Another raid week, another new boss. This time it is a brand new type of raid boss, a PVP zerg. If you ever ran Magister's Terrace in BC, you should be familiar with this style of fight. However, this is the first time anything like this has appeared in a raid instance.
It appears this fight relies somewhat on luck of the draw. Some of the NPCs you have to fight are just downright nasty, while others are merely annoying. You will face a group of the opposing faction. It will be a random combination of classes and they will use all of their PVP abilities. This includes everything, like CCs, interrupts, totems, etc. They also are way faster than any humans in reacting to things. For example, if you totem stomp the shaman just instantly throws down another one. PVP rules all apply for CCs and diminishing returns, so it is very difficult to keep them under control for any length of time.

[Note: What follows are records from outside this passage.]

(** The invalidation in the terms of the code: a [saveFile] whose request
    has resolved has deleted exactly the cache entries [file:<path>],
    [files:root] and [files:<parent_dir path>], and an [uploadFiles]
    exactly [files:root] and the entry of each [parent_dir] that is not
    empty; every other entry is as it was. *)
Lemma invalidation_by_parent_dir (path content : string) (file : list File)
    (response : value) (w : world) :
  let ws := snd (api_finish (snd (saveFile path content)) (Resolved response) w) in
  let wu := snd (api_finish (snd (uploadFiles file)) (Resolved response) w) in
  (forall key, cache ws !! key
               = if bool_decide (key ∈ saveFile_keys path) then None else cache w !! key)
  /\ (forall key, cache wu !! key
                  = if bool_decide (key ∈ uploadFiles_keys file) then None
                    else cache w !! key)
  /\ refetches (GetFile path) ws
  /\ refetches (GetFiles None) ws
  /\ refetches (GetFiles (Some (parent_dir path))) ws
  /\ refetches (GetFiles None) wu
  /\ (forall f, f ∈ file -> refetches (GetFiles (Some (parent_dir (upload_path f)))) wu).
Proof.
  intros ws wu.
  assert (Hs : forall key, cache ws !! key
               = if bool_decide (key ∈ saveFile_keys path) then None else cache w !! key).
  { intros key. subst ws. unfold saveFile_keys. simpl.
    rewrite !lookup_delete.
    destruct (decide (_ = key)) as [<-|H3];
      [rewrite bool_decide_eq_true_2; [done | set_solver]|].
    destruct (decide (_ = key)) as [<-|H2];
      [rewrite bool_decide_eq_true_2; [done | set_solver]|].
    destruct (decide (_ = key)) as [<-|H1];
      [rewrite bool_decide_eq_true_2; [done | set_solver]|].
    rewrite bool_decide_eq_false_2; [done|].
    rewrite !elem_of_cons, elem_of_nil. intros [|[|[|[]]]]; congruence. }
  assert (Hu : forall key, cache wu !! key
               = if bool_decide (key ∈ uploadFiles_keys file) then None
                 else cache w !! key).
  { intros key. subst wu. unfold uploadFiles_keys. simpl.
    rewrite upload_invalidate_cache. simpl. rewrite lookup_delete.
    destruct (decide (_ = key)) as [<-|Hr];
      [rewrite (bool_decide_eq_true_2 (_ ∈ _ :: _));
         [by destruct (bool_decide _) | apply list_elem_of_here]|].
    destruct (bool_decide_reflect
                (key ∈ (fun f => "files:" +:+ parent_dir (upload_path f))
                         <$> filter (fun f => parent_dir (upload_path f) <> EmptyString)
                               file)) as [Hin|Hin].
    - rewrite bool_decide_eq_true_2; [done | by apply list_elem_of_further].
    - rewrite bool_decide_eq_false_2; [done|].
      intros [->|?]%elem_of_cons; [by apply Hr | by apply Hin]. }
  assert (Hmiss : forall (v : world) (keys : list string) key c k,
            (forall key, cache v !! key
                         = if bool_decide (key ∈ keys) then None else cache w !! key) ->
            key ∈ keys -> cached_or key c k v = inr (c, k)).
  { intros v keys key c k Hv Hin. apply cached_or_miss.
    rewrite Hv. by rewrite bool_decide_eq_true_2. }
  split; [exact Hs|]. split; [exact Hu|].
  split; [|split; [|split; [|split]]].
  - eexists _, _. simpl. unfold getFile. eapply Hmiss; [exact Hs|]. set_solver.
  - eexists _, _. simpl. unfold getFiles. eapply Hmiss; [exact Hs|].
    unfold saveFile_keys. set_solver.
  - eexists _, _. simpl. unfold getFiles. eapply Hmiss; [exact Hs|].
    unfold saveFile_keys.
    destruct (files_key_arg (parent_dir path)) as [[-> _]|[-> _]]; set_solver.
  - eexists _, _. simpl. unfold getFiles. eapply Hmiss; [exact Hu|].
    unfold uploadFiles_keys. set_solver.
  - intros f Hf. eexists _, _. simpl. unfold getFiles. eapply Hmiss; [exact Hu|].
    unfold uploadFiles_keys.
    destruct (files_key_arg (parent_dir (upload_path f))) as [[-> Hne]|[-> _]];
      [|set_solver].
    apply list_elem_of_further, list_elem_of_fmap.
    exists f. split; [done|]. by apply list_elem_of_filter.
Qed.

(** Saving [/a/b.txt] deletes [file:/a/b.txt], [files:root] and
    [files:/a]; saving [/b.txt] deletes [files:] where the listing of its
    directory is [files:/]. *)
Example saveFile_keys_example :
  saveFile_keys "/a/b.txt" = ["file:/a/b.txt"; "files:root"; "files:/a"]
  /\ saveFile_keys "/b.txt" = ["file:/b.txt"; "files:root"; "files:"]
  /\ uploadFiles_keys [mkFile "f.txt" "dir1/f.txt"] = ["files:root"; "files:dir1"].
Proof. repeat apply conj; reflexivity. Qed.

Lemma uploaded_in_parent_dir (x : File) (od : option string) :
  uploaded_in x od -> parent_dir (upload_path x) = default "" od.
Proof.
  unfold uploaded_in, upload_path. intros H.
  assert (Hp : match webkitRelativePath x with
               | EmptyString => name x
               | p => p
               end
               = if decide (webkitRelativePath x = "") then name x else webkitRelativePath x).
  { by destruct (webkitRelativePath x). }
  rewrite Hp. destruct od as [d|]; cbn [default].
  - destruct H as (f & Hf & ->). by apply parent_dir_slash.
  - by apply parent_dir_no_slash.
Qed.

Lemma directory_keys_cons (od : option string) (ods : list (option string)) :
  directory_keys (od :: ods)
  = match od with
    | Some (String a d) => ["files:" +:+ String a d]
    | _ => []
    end ++ directory_keys ods.
Proof. by destruct od as [[|a d]|]. Qed.

Lemma uploadFiles_keys_directories (file : list File) (ods : list (option string)) :
  Forall2 uploaded_in file ods -> uploadFiles_keys file = "files:root" :: directory_keys ods.
Proof.
  intros H. unfold uploadFiles_keys. f_equal.
  induction H as [|x od file ods Hx _ IH]; [done|].
  rewrite filter_cons. apply uploaded_in_parent_dir in Hx.
  rewrite directory_keys_cons.
  destruct (decide (parent_dir (upload_path x) <> "")) as [Hd|Hd].
  - rewrite fmap_cons, IH, Hx. rewrite Hx in Hd. by destruct od as [[|a d]|].
  - apply dec_stable in Hd. rewrite IH. rewrite Hx in Hd. by destruct od as [[|a d]|].
Qed.

(** C8. Where the code departs from the claim: the parent directory is
    taken as the text before the last slash.  For a path [d/f] a
    [saveFile] whose request has resolved has deleted exactly
    [file:<d/f>], [files:root] and [files:<d>], an [uploadFiles] exactly
    [files:root] and [files:<d>] for each uploaded file of a directory [d]
    whose text is not empty, and [getFile] and [getFiles] for these go to
    the back end.  But for a file of the directory [/] the text [d] is
    empty: [files:] is deleted, the listing [files:/] of the file's
    directory stays, and [getFiles] of [/] goes on answering from it. *)
Theorem invalidation_misses_root_directory (d f content : string) (file : list File)
    (ods : list (option string)) (response listing : value) (w : world) :
  has_char "/" f = false ->
  Forall2 uploaded_in file ods ->
  let path := d +:+ "/" +:+ f in
  let ws := snd (api_finish (snd (saveFile path content)) (Resolved response) w) in
  let wu := snd (api_finish (snd (uploadFiles file)) (Resolved response) w) in
  (forall key, cache ws !! key
               = if bool_decide (key ∈ ["file:" +:+ path; "files:root"; "files:" +:+ d])
                 then None else cache w !! key)
  /\ (forall key, cache wu !! key
                  = if bool_decide (key ∈ "files:root" :: directory_keys ods) then None
                    else cache w !! key)
  /\ refetches (GetFile path) ws
  /\ refetches (GetFiles None) ws
  /\ refetches (GetFiles (Some d)) ws
  /\ refetches (GetFiles None) wu
  /\ (forall dx, Some dx ∈ ods -> refetches (GetFiles (Some dx)) wu)
  /\ (d = "" -> cache w !! "files:/" = Some listing -> truthy_value (Some listing) = true ->
      cache ws !! "files:/" = Some listing
      /\ api_start (GetFiles (Some "/")) ws = inl (Resolved listing)).
Proof.
  intros Hf Hup path ws wu.
  destruct (invalidation_by_parent_dir path content file response w)
    as (Hs & Hu & G1 & G2 & G3 & G4 & G5).
  fold ws in Hs, G1, G2, G3. fold wu in Hu, G4, G5.
  unfold saveFile_keys in Hs. unfold path in Hs, G3 at 1.
  rewrite (parent_dir_slash d f Hf) in Hs, G3. fold path in Hs.
  rewrite (uploadFiles_keys_directories file ods Hup) in Hu.
  repeat apply conj; try done.
  - intros dx Hin. apply list_elem_of_lookup in Hin as [i Hi].
    destruct (Forall2_lookup_r _ _ _ _ _ Hup Hi) as (x & Hx & Hxd).
    apply list_elem_of_lookup_2 in Hx. apply G5 in Hx.
    by rewrite (uploaded_in_parent_dir x (Some dx) Hxd) in Hx.
  - intros -> Hc Ht.
    assert (Hk : cache ws !! "files:/" = Some listing).
    { rewrite Hs, bool_decide_eq_false_2; [done|].
      rewrite !elem_of_cons, elem_of_nil. unfold path.
      intros [H|[H|[H|[]]]]; cbv [String.append] in H; discriminate H. }
    split; [done|].
    cbn [api_start]. unfold getFiles, cached_or, cache_get.
    change (files_key (Some "/")) with "files:/". by rewrite Hk, Ht.
Qed.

Also, they will even dispel each other. Similar to real PVP, the plate DPS classes are disgusting. The warrior and ret pally both deal insane damage and if those two decide to kill a clothie, there is almost nothing you can do about it.
The general strategy is going to be to CC the healers and kill the DPS, or to CC the DPS and kill the healers. We tried both ways for a while and seemed to have more success killing the healers. We decided the best course of action was to kill the resto druid first, as he kept getting off his instant HoTs before we could apply CC. We then burned him down while trying to keep the other healers under control. I was purging him when I could, especially when the resto shaman gave him an earth shield. We worked our way through the healers and then started on DPS.
To help control the DPS we assigned a few teams to certain ones. We actually found our prot warrior MT could control one pretty well by himself. Taunt works, but as soon as the debuff wears off they will lose aggro. We had him and another of our warriors spec prot and put vigilance on each other. They then would taunt one of the dangerous melee DPS and get it away from everyone. They would then rotate between taunts and stuns on their target to keep them as under control as possible. So taunt a few times until they went immune, then shockwave, concussion blow, charge, and then back to taunts. This controlled 2 of the melee DPS and was a huge help. On one of the other dangerous DPS we had a tag team of a DK and a resto druid. They would rotate between death grip/chains of ice/taunts and cyclones to control another.
The overall key to this fight is control. It is not easy and required alot of coordination amoung a couple of people. I think the more we do it, the better we will get at working together in this more Arena style. It was a very satisfying kill and frankly I had a lot of fun doing it. Was nice that it was not just a faceroll too. How you handle the fight will depend on what combination you draw and what your raid makeup is. This fight required me to use all of my tools, rather than just standing still and chain healing. I was constantly watching my aggro indicator to know if I needed to ES myself and run. I was using Wind Shear whenever I saw the Warlock start to Hellfire to stop him. I was hexing, purging, and even throwing out frost shocks or an earth bind when I saw something chasing a clothie. You need to be on your toes and able to react to a dynamic situation to succeed.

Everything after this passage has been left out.